(PROVIDED INFORMATION):

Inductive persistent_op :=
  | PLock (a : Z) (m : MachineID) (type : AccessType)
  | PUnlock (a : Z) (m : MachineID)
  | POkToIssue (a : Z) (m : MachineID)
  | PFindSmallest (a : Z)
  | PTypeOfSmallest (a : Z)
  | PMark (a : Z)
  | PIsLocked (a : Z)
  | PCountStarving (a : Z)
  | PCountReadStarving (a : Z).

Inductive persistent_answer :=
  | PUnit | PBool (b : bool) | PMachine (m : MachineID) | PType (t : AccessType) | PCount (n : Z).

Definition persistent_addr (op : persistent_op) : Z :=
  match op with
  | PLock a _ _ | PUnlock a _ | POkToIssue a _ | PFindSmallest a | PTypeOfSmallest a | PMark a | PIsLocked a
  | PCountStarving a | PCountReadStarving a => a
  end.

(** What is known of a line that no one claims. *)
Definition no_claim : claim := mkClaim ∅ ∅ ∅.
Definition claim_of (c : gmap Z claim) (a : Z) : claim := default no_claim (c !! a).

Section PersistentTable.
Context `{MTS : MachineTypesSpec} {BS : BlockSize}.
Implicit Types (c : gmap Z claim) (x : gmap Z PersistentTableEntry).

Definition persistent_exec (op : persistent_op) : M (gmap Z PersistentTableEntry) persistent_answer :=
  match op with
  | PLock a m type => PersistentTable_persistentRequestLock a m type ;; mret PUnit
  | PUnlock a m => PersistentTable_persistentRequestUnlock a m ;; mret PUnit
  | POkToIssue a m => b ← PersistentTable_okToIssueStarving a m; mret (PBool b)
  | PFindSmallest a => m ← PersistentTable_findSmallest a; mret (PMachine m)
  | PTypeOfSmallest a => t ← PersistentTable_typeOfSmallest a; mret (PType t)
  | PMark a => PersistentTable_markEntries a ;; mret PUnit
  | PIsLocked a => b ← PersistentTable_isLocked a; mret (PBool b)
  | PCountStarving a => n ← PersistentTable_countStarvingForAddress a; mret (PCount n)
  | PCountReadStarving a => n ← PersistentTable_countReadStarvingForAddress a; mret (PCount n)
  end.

(EXERCISE INSTRUCTIONS):
Where does the word "PersistentTableEntry" appear in the listing above? Copy every line that holds it.

(RESPONSE):
Implicit Types (c : gmap Z claim) (x : gmap Z PersistentTableEntry).
Definition persistent_exec (op : persistent_op) : M (gmap Z PersistentTableEntry) persistent_answer :=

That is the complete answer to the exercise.